Catholics on the Treasure Coast were just getting to know Bishop Sean Patrick O'Malley, but what they knew they universally seemed to like.

The talents that brought O'Malley last October to the position of bishop of the troubled Diocese of Palm Beach, however, also made him a candidate for the even more beleaguered Archdiocese of Boston which has been at the center of the firestorm over sexual misconduct by Catholic clergy in the United States.

On Tuesday, Pope John Paul II named the 59-year-old Franciscan friar to assume leadership of the Church in Boston and its 2.1 million members. O'Malley succeeds Cardinal Bernard Law who resigned as archbishop last December amid intense criticism of his handling of sex abuse cases by clergy within the archdiocese.

O'Malley came to the Diocese of Palm Beach, which covers a five-county area that includes St. Lucie, in an effort to bring healing to the diocese which had seen its two previous bishops resign after admitting to sexual misconduct earlier in their careers at other dioceses. Bishop J. Keith Symons left in 1998 and Bishop Anthony O'Connell left last year.

O'Malley arrived in Palm Beach after serving as bishop in Fall River, Mass., near Boston, where he had earned praise for his handling of abuse cases in that area. In Palm Beach, he brought that same kind of understanding and instituted new sex abuse policies including the strict screening of priests, employees and volunteers who work with children.

In Boston, O'Malley will be facing about 500 sexual abuse claims against the Church, the threat of bankruptcy and a membership that has become distrustful of Church leadership. It is a daunting task and one for which we sincerely hope O'Malley will be successful.

Moving rapidly, the Church also named The Most Reverend Gerald Barbarito, bishop in Ogdensburg in rural upstate New York, to become the next bishop in Palm Beach.

In introducing himself Tuesday to priests, nuns and lay people at the diocese headquarters in Palm Beach Gardens, Barbarito said, "I plan to stick around a long time."

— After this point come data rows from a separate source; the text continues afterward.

(* ===== verification/History.v ===== *)
(** * The history router (src/backend/routers/scans.py, lines 67-88)

    [get_history] reads the current user's scan records: the records whose
    ["user_id"] is the user's ["_id"] (an [ObjectId]), newest first by
    ["timestamp"], at most 100; when there are none, the same query with
    the id's string form (records written by older code).  Each record
    gets an ["id"] field holding [str(record["_id"])].

    The handler is a coroutine over [Mongo.DB] with one [Yield] per
    [await ... .to_list(100)]; [await get_database()] returns the global
    handle without suspending and the [print]s are diagnostics, so neither
    is a step.  The sort is the [Cursor] interface: the theorems hold for
    every sort that meets [SortContract], whatever order MongoDB gives to
    records with equal timestamps.  The [analyze_drawing] handler of the
    same file (lines 17-65) is commented out. *)

From Stdlib Require Import List String ZArith QArith Bool Lia Permutation Sorted.
From S2P Require Import Prelude Bson Mongo Users.
Import ListNotations Bson Mongo Users.
Local Open Scope string_scope.
Local Open Scope py_scope.

Module History.

(** [item["id"] = str(item["_id"])] *)
Definition add_id (item : doc) : exn MErr doc :=
  let* i := doc_index "_id" item in
  let* s := py_str i in
  Ok (doc_set "id" (BStr s) item).

(** [for item in history: ...; results.append(item)] *)
Fixpoint add_ids (history : list doc) : exn MErr (list doc) :=
  match history with
  | [] => Ok []
  | item :: rest =>
      let* item' := add_id item in
      let* rest' := add_ids rest in
      Ok (item' :: rest')
  end.

(** [find({"user_id": uid}).sort("timestamp", -1).to_list(100)] *)
Definition find_history `{Cursor} (uid : bval) (db : DB) : list doc * DB :=
  read (fun db => find_sort_list [("user_id", uid)] "timestamp" 100 (history db)) db.

Section Handler.
Context `{Cursor}.

(** [get_history] (lines 67-88) *)
Definition get_history (current_user : doc) : Co (list doc) :=
  match doc_index "_id" current_user with
  | Raise e => Ret (Raise e)
  | Ok uid =>
      await (find_history uid) (fun history =>
      match history with
      | _ :: _ => Ret (add_ids history)
      | [] =>
          match py_str uid with
          | Raise e => Ret (Raise e)
          | Ok s => await (find_history (BStr s)) (fun history => Ret (add_ids history))
          end
      end)
  end.
End Handler.

(** A record belongs to the user with id [uid]: its ["user_id"] is [uid]
    or the string form of [uid]. *)
Definition owned (uid : bval) (d : doc) : bool :=
  field_eq "user_id" uid d ||
  match py_str uid with Ok s => field_eq "user_id" (BStr s) d | Raise _ => false end.

(** The record [d] as returned, with its ["id"]. *)
Definition returned_as (d r : doc) : Prop :=
  exists i s, doc_get "_id" d = Some i /\ py_str i = Ok s /\ r = doc_set "id" (BStr s) d.

(** ** Scenario inputs

    [alice] (id 3) has two records stored with her [ObjectId] and one
    legacy record stored with its string form; [bob] (id 4) has one. *)
Definition scan (i : Z) (uid : bval) (ts : string) : doc :=
  [("_id", BOid i); ("user_id", uid); ("filename", BStr "part.png");
   ("calculated_weight_kg", BNum (85 # 1000)); ("extracted_data", BDoc []);
   ("timestamp", BStr ts)].

Definition hdb : DB := {|
  users := [alice_doc; bob_doc];
  history := [scan 20 (BOid 3) "2025-01-02T10:00:00+00:00";
              scan 21 (BStr (oid_str 3)) "2024-12-31T09:00:00+00:00";
              scan 22 (BOid 4) "2025-02-01T08:00:00+00:00";
              scan 23 (BOid 3) "2025-03-01T12:00:00+00:00"];
  next_oid := 30 |}%Z.

(** The same database before any record used an [ObjectId]. *)
Definition legacy_db : DB := {|
  users := [alice_doc; bob_doc];
  history := [scan 21 (BStr (oid_str 3)) "2024-12-31T09:00:00+00:00"];
  next_oid := 30 |}%Z.

(** What [alice] is shown, with the insertion sort. *)
Definition answer_of (db : DB) : list doc :=
  match run 2 (get_history (H := insertion_cursor) alice_doc) db with
  | Some (Ok r, _) => r
  | _ => []
  end.

(** ** Lemmas *)

Lemma add_ids_spec l r : add_ids l = Ok r -> Forall2 returned_as l r.
Proof.
  revert r. induction l as [|d l IH]; simpl; intros r E; [inv E; constructor|].
  exn_split. inv Hk0. constructor; [|apply IH, Ha0].
  unfold add_id, doc_index in Ha. destruct (doc_get "_id" d) as [i|] eqn:Hi; [|discriminate].
  simpl in Ha. exn_split. inv Hk. exists i, a1. auto.
Qed.

Lemma returned_as_get d r k : returned_as d r -> k <> "id" -> doc_get k r = doc_get k d.
Proof. intros (i & s & _ & _ & ->) Hk. now apply doc_get_set_ne. Qed.

Lemma returned_as_key d r : returned_as d r -> sort_key "timestamp" r = sort_key "timestamp" d.
Proof. intros Hr. unfold sort_key. now rewrite (returned_as_get d r) by (exact Hr || (intros E; inversion E)). Qed.

Lemma returned_as_field d r v : returned_as d r -> field_eq "user_id" v r = field_eq "user_id" v d.
Proof. intros Hr. unfold field_eq. now rewrite (returned_as_get d r) by (exact Hr || (intros E; inversion E)). Qed.

Lemma returned_sorted l r :
  Forall2 returned_as l r -> Sorted (key_ge "timestamp") l -> Sorted (key_ge "timestamp") r.
Proof.
  induction 1 as [|d x l r Hx Hlr IH]; intros Hs; [constructor|].
  apply Sorted_inv in Hs as [Hs Hh]. constructor; [exact (IH Hs)|].
  destruct Hlr as [|d' x' l' r' Hx']; constructor. inversion Hh; subst.
  unfold key_ge in *. now rewrite (returned_as_key _ _ Hx), (returned_as_key _ _ Hx').
Qed.

Section HistoryProofs.
Context `{Cursor} (Hsort : SortContract sort_desc).

(** What a finished run did: one query, or the fallback query after an
    empty first answer; the database is unchanged. *)
Lemma get_history_run n cur db r db' uid :
  doc_get "_id" cur = Some uid -> run n (get_history cur) db = Some (Ok r, db') ->
  db' = db /\
  ((find_sort_list [("user_id", uid)] "timestamp" 100 (history db) <> [] /\
    add_ids (find_sort_list [("user_id", uid)] "timestamp" 100 (history db)) = Ok r) \/
   (find_sort_list [("user_id", uid)] "timestamp" 100 (history db) = [] /\
    exists s, py_str uid = Ok s /\
    add_ids (find_sort_list [("user_id", BStr s)] "timestamp" 100 (history db)) = Ok r)).
Proof.
  intros Hi. unfold get_history, doc_index. rewrite Hi. unfold await, find_history, read.
  destruct n as [|n]; [discriminate|]. cbn [run].
  destruct (find_sort_list [("user_id", uid)] "timestamp" 100 (history db)) as [|d l] eqn:F.
  - destruct (py_str uid) as [s|e] eqn:Hs; cbn [run].
    + destruct n as [|[|n]]; cbn [run]; intros E; inv E;
        (split; [reflexivity | right; split; eauto]).
    + destruct n; intros E; inv E.
  - destruct n; cbn [run]; intros E; inv E; (split; [reflexivity | left; split; [discriminate | reflexivity]]).
Qed.

Lemma returned_from f db r :
  add_ids (find_sort_list f "timestamp" 100 (history db)) = Ok r ->
  forall x, In x r -> exists d, In d (history db) /\ matches f d = true /\ returned_as d x.
Proof.
  intros E x Hx. apply add_ids_spec in E.
  destruct (Forall2_in_r _ _ _ _ E Hx) as (d & Hd & Hdx).
  destruct (find_sort_list_in Hsort _ _ _ _ _ Hd) as [Hin M]. eauto.
Qed.

Lemma firstn_short {A} (l : list A) n : (List.length l <= n)%nat -> firstn n l = l.
Proof. apply firstn_all2. Qed.

(** [C28] Every record returned belongs to the current user (its
    ["user_id"] is the user's id or its string form), comes from the
    [history] collection, and carries ["id"] = [str(_id)]. *)
Theorem history_owned n cur uid db res db' :
  doc_get "_id" cur = Some uid -> run n (get_history cur) db = Some (Ok res, db') ->
  forall r, In r res -> exists d, In d (history db) /\ owned uid d = true /\ returned_as d r.
Proof.
  intros Hi Hr r Hin.
  destruct (get_history_run n cur db res db' uid Hi Hr) as [_ [[_ E] | (_ & s & Hs & E)]];
    destruct (returned_from _ _ _ E r Hin) as (d & Hd & M & Hdr);
    rewrite matches_single in M; exists d; (split; [exact Hd | split; [|exact Hdr]]);
    unfold owned; [now rewrite M | now rewrite Hs, M, orb_true_r].
Qed.

(** [C30] The answer is newest first by ["timestamp"] and holds at most
    100 records. *)
Theorem history_sorted_bounded n cur uid db res db' :
  doc_get "_id" cur = Some uid -> run n (get_history cur) db = Some (Ok res, db') ->
  Sorted (key_ge "timestamp") res /\ (List.length res <= 100)%nat.
Proof.
  intros Hi Hr.
  destruct (get_history_run n cur db res db' uid Hi Hr) as [_ [[_ E] | (_ & s & Hs & E)]];
    apply add_ids_spec in E; rewrite <- (Forall2_length E);
    (split; [eapply returned_sorted; [exact E | apply find_sort_list_sorted, Hsort]
            | apply find_sort_list_length]).
Qed.

(** [C29] As soon as one record is stored with the user's [ObjectId],
    records stored with the string form are never returned: the string
    query is only a fallback for an empty first answer. *)
Theorem strict_match_hides_legacy n cur uid db res db' :
  doc_get "_id" cur = Some uid ->
  List.filter (matches [("user_id", uid)]) (history db) <> [] ->
  run n (get_history cur) db = Some (Ok res, db') ->
  forall r, In r res -> field_eq "user_id" uid r = true.
Proof.
  intros Hi Hne Hr r Hin.
  destruct (get_history_run n cur db res db' uid Hi Hr) as [_ [[_ E] | (F & _)]].
  - destruct (returned_from _ _ _ E r Hin) as (d & _ & M & Hdr).
    rewrite (returned_as_field _ _ _ Hdr). now rewrite matches_single in M.
  - apply (find_sort_list_nil Hsort _ _ 100 _ ltac:(lia)) in F. contradiction.
Qed.

(** Under the limit nothing is lost: when 1 to 100 records carry
    the user's [ObjectId], the answer is exactly those records (in some
    order), each with its ["id"]. *)
Theorem history_complete_under_limit n cur uid db res db' :
  doc_get "_id" cur = Some uid ->
  List.filter (matches [("user_id", uid)]) (history db) <> [] ->
  (List.length (List.filter (matches [("user_id", uid)]) (history db)) <= 100)%nat ->
  run n (get_history cur) db = Some (Ok res, db') ->
  exists l, Permutation l (List.filter (matches [("user_id", uid)]) (history db)) /\
    Forall2 returned_as l res.
Proof.
  intros Hi Hne Hle Hr.
  destruct (get_history_run n cur db res db' uid Hi Hr) as [_ [[_ E] | (F & _)]].
  - apply add_ids_spec in E. unfold find_sort_list in E.
    destruct (Hsort "timestamp" (List.filter (matches [("user_id", uid)]) (history db))) as [Hp _].
    rewrite firstn_short in E by (rewrite (Permutation_length Hp); exact Hle).
    eauto.
  - apply (find_sort_list_nil Hsort _ _ 100 _ ltac:(lia)) in F. contradiction.
Qed.

End HistoryProofs.

Section HistoryWitnesses.
#[local] Existing Instance insertion_cursor.

Lemma run_hdb : run 2 (get_history alice_doc) hdb = Some (Ok (answer_of hdb), hdb).
Proof. vm_compute. reflexivity. Qed.

Lemma run_legacy_db : run 2 (get_history alice_doc) legacy_db = Some (Ok (answer_of legacy_db), legacy_db).
Proof. vm_compute. reflexivity. Qed.

Lemma history_owned_witness :
  run 2 (get_history alice_doc) hdb = Some (Ok (answer_of hdb), hdb) /\
  doc_get "_id" alice_doc = Some (BOid 3%Z) /\
  forall r, In r (answer_of hdb) ->
    exists d, In d (history hdb) /\ owned (BOid 3%Z) d = true /\ returned_as d r.
Proof.
  split; [exact run_hdb|].
  split; [reflexivity|].
  exact (history_owned insertion_sort_contract 2 alice_doc (BOid 3%Z) hdb _ hdb eq_refl run_hdb).
Defined.

Lemma history_sorted_bounded_witness :
  run 2 (get_history alice_doc) legacy_db = Some (Ok (answer_of legacy_db), legacy_db) /\
  doc_get "_id" alice_doc = Some (BOid 3%Z) /\
  Sorted (key_ge "timestamp") (answer_of legacy_db) /\ (List.length (answer_of legacy_db) <= 100)%nat.
Proof.
  split; [exact run_legacy_db|].
  split; [reflexivity|].
  exact (history_sorted_bounded insertion_sort_contract 2 alice_doc (BOid 3%Z) legacy_db _ legacy_db
           eq_refl run_legacy_db).
Defined.

(** The legacy record 21 is not shown once records 20 and 23 exist. *)
Lemma strict_match_hides_legacy_witness :
  run 2 (get_history alice_doc) hdb = Some (Ok (answer_of hdb), hdb) /\
  List.filter (matches [("user_id", BOid 3%Z)]) (history hdb) <> [] /\
  (forall r, In r (answer_of hdb) -> field_eq "user_id" (BOid 3%Z) r = true) /\
  List.length (List.filter (owned (BOid 3%Z)) (history hdb)) = 3%nat /\
  List.length (answer_of hdb) = 2%nat.
Proof.
  split; [exact run_hdb|].
  assert (Hne : List.filter (matches [("user_id", BOid 3%Z)]) (history hdb) <> [])
    by (vm_compute; discriminate).
  split; [exact Hne | split; [|split; vm_compute; reflexivity]].
  exact (strict_match_hides_legacy insertion_sort_contract 2 alice_doc (BOid 3%Z) hdb _ hdb
           eq_refl Hne run_hdb).
Defined.

End HistoryWitnesses.

End History.
(* ===== verification/Scans.v ===== *)
(** * The analysis endpoint (src/backend/routers/scans.py, lines 12-65)

    [analyze_drawing] is the handler that joins the two halves of the
    repository: it writes the upload to a temporary file, runs
    [process_drawing_pipeline] on it, stores a [ScanHistoryModel] in the
    [history] collection and answers with the weight.  In the source the
    handler and its import of [analysis] (line 12) are commented out; the
    model is of the handler as written there, so that the consequences of
    re-enabling it can be stated (the route is not in [App.routes]).

    The state is split the way the code splits it: the file system ([FS],
    the [gmap] of [Pipeline]) is local to the request, the database is the
    [Mongo.DB] of the coroutine.  Everything up to the [await] of
    [insert_one] is synchronous: [analyze_try] computes it and returns the
    rest of the [try] block as a coroutine together with the file system
    at the [await].  [analyze_drawing] adds the [except] clause (every
    exception becomes [HTTPException(500, str(e))], [except_500]) and the
    [finally] clause (the upload is removed, [delete]); its coroutine
    finishes with an [Analyzed]: what the handler raises or returns, and
    the file system it leaves.

    [await get_database()] returns the global handle without suspending,
    and [ObjectId()] for the model's [id] is drawn, as in [Users], from the
    counter of [DB] at the [await] of the insert.  pymongo's encoding of
    the weight and of the extracted dictionary is the interface
    [ScanEncoding]; [str(e)] of an exception other than an [HTTPException]
    is the section variable [other_str]. *)

From stdpp Require Import base gmap strings.
From Stdlib Require Import String List ZArith QArith Bool Lia Permutation PrimFloat Floats.
From S2P Require Import Prelude PyStr PyFloat PyValue Calculator Orchestrator Pipeline Bson Mongo Users History App.
Import ListNotations.
Import Calculator Orchestrator Bson Mongo Users History App.
Local Open Scope py_scope.

Module Scans.

(** The [UploadFile]: its name; its bytes are the [Upload] written to disk. *)
Record UploadFile := { uf_filename : string }.

(** pymongo's BSON values for [calculated_weight_kg] (a [float]) and for
    [extracted_data] (a [dict]). *)
Class ScanEncoding (F : Type) := {
  weight_q : PyNum F -> Q;
  data_doc : list (string * json F) -> doc
}.

(** [{"filename": ..., "calculated_weight_kg": ..., "extracted_data": ...,
    "message": "Analysis successful"}] (lines 53-58) *)
Record AnalyzeReply (F : Type) := {
  ar_filename : string;
  ar_weight : PyNum F;
  ar_data : json F;
  ar_message : string
}.
Arguments ar_filename {F}.
Arguments ar_weight {F}.
Arguments ar_data {F}.
Arguments ar_message {F}.

(** What the [try] block (lines 31-58) may raise. *)
Inductive TryExc :=
(** [raise HTTPException(status_code=..., detail=...)] inside the block *)
| THttp (status : Z) (detail : string)
(** an exception escaping [process_drawing_pipeline] *)
| TPipeline (e : PyExc)
(** [current_user["_id"]], [insert_one] *)
| TDb (e : MErr)
(** pydantic's [ValidationError] from [ScanHistoryModel(...)] *)
| TValidation.

(** [str(n)] of a non-negative [int], [fuel] digits at most. *)
Fixpoint dec_digits (fuel : nat) (n : Z) (acc : string) : string :=
  match fuel with
  | O => acc
  | S f =>
      let acc' := String.String (Ascii.ascii_of_nat (48 + Z.to_nat (n mod 10))) acc in
      if (n <? 10)%Z then acc' else dec_digits f (n / 10)%Z acc'
  end.

(** [str(HTTPException)]: Starlette's [f"{self.status_code}: {self.detail}"]. *)
Definition http_str (status : Z) (detail : string) : string :=
  String.append (dec_digits 10 status EmptyString) (String.append ": " detail).

(** A value passed to [PyObjectId]'s validator. *)
Definition any_of_bval (v : bval) : PyAny :=
  match v with
  | BOid o => AOid o
  | BStr s => AStr s
  | BNull => ANone
  | _ => AOther
  end.

Definition set_history (c : collection) (db : DB) : DB :=
  {| users := users db; history := c; next_oid := next_oid db |}.

(** [bool(s)] for an [Optional[str]]: the string when it is non-empty. *)
Definition str_truthy (k : option string) : option string :=
  match k with
  | Some s => if String.eqb s "" then None else Some s
  | None => None
  end.

(** [api_key or os.environ.get("GOOGLE_API_KEY")] and [if not final_api_key]:
    the key, when it is truthy. *)
Definition final_api_key (api_key env_key : option string) : option string :=
  match str_truthy api_key with
  | Some k => Some k
  | None => str_truthy env_key
  end.

(** [temp_filename = f"temp_{file.filename}"] *)
Definition temp_filename (file : UploadFile) : string := String.append "temp_" (uf_filename file).

Section Analyze.
Context {F : Type} `{PyFloat F} {VS : VisionService} {JL : JsonLoads F} {PC : PdfConverter}
  {SE : ScanEncoding F}.
(** [str(e)] of the exceptions that are not [HTTPException]s *)
Variable other_str : TryExc -> string.

Definition exc_str (e : TryExc) : string :=
  match e with
  | THttp s d => http_str s d
  | _ => other_str e
  end.

(** [ScanHistoryModel(user_id=current_user["_id"], filename=...,
    calculated_weight_kg=weight, extracted_data=..., timestamp=...)], waiting
    for the [ObjectId()] of its [id] (lines 44-50). *)
Definition history_entry (current_user : doc) (filename : string) (weight : PyNum F)
    (extracted_data : option (json F)) (timestamp : string)
  : exn TryExc (ObjectId -> ScanHistoryModel) :=
  match doc_index "_id" current_user with
  | Raise e => Raise (TDb e)
  | Ok uid =>
      match validate_object_id (any_of_bval uid), extracted_data with
      | Ok u, Some (JObj kvs) =>
          Ok (fun id => {| sh_id := id; sh_user_id := u; sh_filename := filename;
                           sh_calculated_weight_kg := weight_q weight;
                           sh_extracted_data := data_doc kvs; sh_timestamp := timestamp |})
      | _, _ => Raise TValidation
      end
  end.

(** [await db.history.insert_one(history_entry.model_dump(by_alias=True))] *)
Definition insert_scan (entry : ObjectId -> ScanHistoryModel) (db : DB) : exn MErr bval * DB :=
  let (model_id, db1) := fresh_oid db in
  match insert_one (scan_dump (entry model_id)) (history db1) db1 with
  | (Ok (id, c), db2) => (Ok id, set_history c db2)
  | (Raise e, db2) => (Raise e, db2)
  end.

(** The [try] block (lines 31-58): the coroutine from the [await] on, and
    the file system at the [await]. *)
Definition analyze_try (filename temp_filename : string) (api_key env_key : option string)
    (current_user : doc) (timestamp : string) (fs : FS)
  : Co (exn TryExc (AnalyzeReply F)) * FS :=
  match final_api_key api_key env_key with
  | None => (Ret (Ok (Raise (THttp 400 "API Key required (upload or env var)"))), fs)
  | Some key =>
      let (r, fs1) := process_drawing_pipeline fs temp_filename (Some key) in
      (match r with
       | Raise e => Ret (Ok (Raise (TPipeline e)))
       | Ok (None, _) => Ret (Ok (Raise (THttp 500 "Analysis failed to extract data")))
       | Ok (Some weight, extracted_data) =>
           match history_entry current_user filename weight extracted_data timestamp with
           | Raise e => Ret (Ok (Raise e))
           | Ok entry =>
               await (insert_scan entry) (fun inserted =>
               match inserted with
               | Raise e => Ret (Ok (Raise (TDb e)))
               | Ok _ =>
                   Ret (Ok (Ok {| ar_filename := filename; ar_weight := weight;
                                  ar_data := match extracted_data with Some d => d | None => JNull end;
                                  ar_message := "Analysis successful" |}))
               end)
           end
       end, fs1)
  end.
Lemma same_shape_equal_rank s arrays :
  same_shape s arrays → equal_rank (length s) arrays.
Proof. intros H. eapply Forall_impl; [done|]. by intros x ->. Qed.

(** When all arrays have one shape every margin is zero, and a tie-break
    that keeps the integers turns it into the widths (0, 0). *)
Lemma same_shape_plan_zero s arrays before after tie_break :
  arrays ≠ [] → same_shape s arrays →
  broadcastable (length arrays) (length s) (effective before after) →
  integer_preserving tie_break →
  ∃ pad, pad_widths arrays before after tie_break = Ok pad ∧
         is_matrix (length arrays) (length s) pad ∧
         Forall (Forall (λ p, p = (0, 0))) pad.
Proof.
  intros Hne Hs Hb Hint.
  pose proof (same_shape_equal_rank _ _ Hs) as HR.
  destruct (pad_widths_spec _ arrays before after tie_break Hne HR Hb)
    as (shapes & fr & t & mg & pad & Hsh & Hfr & Hfrm & Hfrc & Ht & Htl & Hmg & Hmgm
        & Hmgc & Hpad & Hpadm & Hpadc).
  exists pad. split_and!; [done..|].
  apply Forall_lookup. intros i row Hrow. apply Forall_lookup. intros r [b a] Hp.
  destruct (Hpadc i r row (b, a) Hrow Hp)
    as (mrow & m & frow & f & Hmrow & Hm & _ & _ & Hp1 & Hp2). simpl in *.
  destruct (Hmgc i r mrow m Hmrow Hm) as (x & d & mx & Hx & Hd & Hmx & ->).
  destruct (max_size_lookup _ _ _ _ Ht Hmx) as [_ (x' & d' & Hx' & Hd' & ->)].
  assert (d' = d) as ->.
  { eapply Forall_forall in Hx'; [|exact Hs]. simpl in Hx'.
    eapply Forall_lookup_1 in Hx; [|exact Hs]. simpl in Hx. congruence. }
  rewrite Z.sub_diag in *.
  assert (b = 0) as ->.
  { rewrite Hp1, scaled_margin_0. by apply astype_int_Qeq, Hint. }
  f_equal. lia.
Qed.

Lemma same_shape_identity s arrays before after value tie_break :
  arrays ≠ [] → s ≠ [] → same_shape s arrays → Forall wf arrays →
  broadcastable (length arrays) (length s) (effective before after) →
  integer_preserving tie_break →
  pad_max_shape arrays before after value tie_break = Ok arrays.
Proof.
  intros Hne Hsne Hs Hwf Hb Hint.
  destruct (same_shape_plan_zero s arrays before after tie_break Hne Hs Hb Hint)
    as (pad & Hpad & Hpadm & Hz).
  pose proof (same_shape_equal_rank _ _ Hs) as HR.
  assert (0 < length s)%nat as HR0 by (destruct s; simpl; [done|lia]).
  rewrite (pad_max_shape_Ok _ arrays before after value tie_break pad
             Hne HR HR0 Hpad Hpadm).
  - f_equal. destruct Hpadm as [Hlen Hrows].
    apply list_eq_same_length with (length arrays); [done|by rewrite length_zip_with; lia|].
    intros i y x Hi Hy Hx.
    apply lookup_zip_with_Some in Hy as (x' & w & -> & Hx' & Hw).
    assert (x' = x) as -> by congruence.
    eapply Forall_lookup_1 in Hwf; [|done].
    eapply Forall_lookup_1 in Hrows; [|done].
    eapply Forall_lookup_1 in HR; [|done].
    eapply Forall_lookup_1 in Hz; [|done]. simpl in *.
    apply padded_zero; [done|lia|done].
  - eapply Forall_impl; [exact Hz|]. intros w Hw.
    eapply Forall_impl; [exact Hw|]. by intros p ->.
Qed.
End one_shape.

(** X5. Arrays of rank at least one that all have the same shape are
    returned unchanged, with pad widths (0, 0) everywhere, for every
    broadcastable specification, also with fractions outside [0, 1], and
    every tie-break function that maps integers to themselves. *)
Theorem equal_shapes_returned_unchanged {A : Type} (s : list nat)
    (arrays : list (ndarray A)) (before : option array_like)
    (after : array_like) (value : A) (tie_break : Q → Q) :
  arrays ≠ [] → s ≠ [] → same_shape s arrays → Forall wf arrays →
  broadcastable (length arrays) (length s) (effective before after) →
  integer_preserving tie_break →
  (∃ pad, pad_widths arrays before after tie_break = Ok pad ∧
          Forall (Forall (λ p, p = (0, 0))) pad) ∧
  pad_max_shape arrays before after value tie_break = Ok arrays.
Proof.
  intros Hne Hsne Hs Hwf Hb Hint. split.
  - destruct (same_shape_plan_zero s arrays before after tie_break Hne Hs Hb Hint)
      as (pad & Hpad & _ & Hz).
    by exists pad.
  - by eapply same_shape_identity.
Qed.

Lemma equal_shapes_returned_unchanged_witness :
  (∃ pad, pad_widths [arange 0 3; arange 1 4] (Some (Scalar 2)) (Scalar 1) np_floor
          = Ok pad ∧
          Forall (Forall (λ p, p = (0, 0))) pad) ∧
  pad_max_shape [arange 0 3; arange 1 4] (Some (Scalar 2)) (Scalar 1) 9 np_floor
  = Ok [arange 0 3; arange 1 4].
Proof.
  apply (equal_shapes_returned_unchanged [3%nat] [arange 0 3; arange 1 4]
           (Some (Scalar 2)) (Scalar 1) 9 np_floor).
  - discriminate.
  - discriminate.
  - repeat constructor.
  - repeat constructor.
  - exact I.
  - exact np_floor_integer.
Defined.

We hope that he takes up where O'Malley left off and that members of the diocese want him to stick around and he is able to do so. The diocese needs some stability that it has not had. Barbarito will be the fifth bishop in the past 19 years.

We welcome Barbarito and offer our prayers to him, to all Catholics in the diocese and to the community of religious believers who desire good works rather than turmoil and disgrace.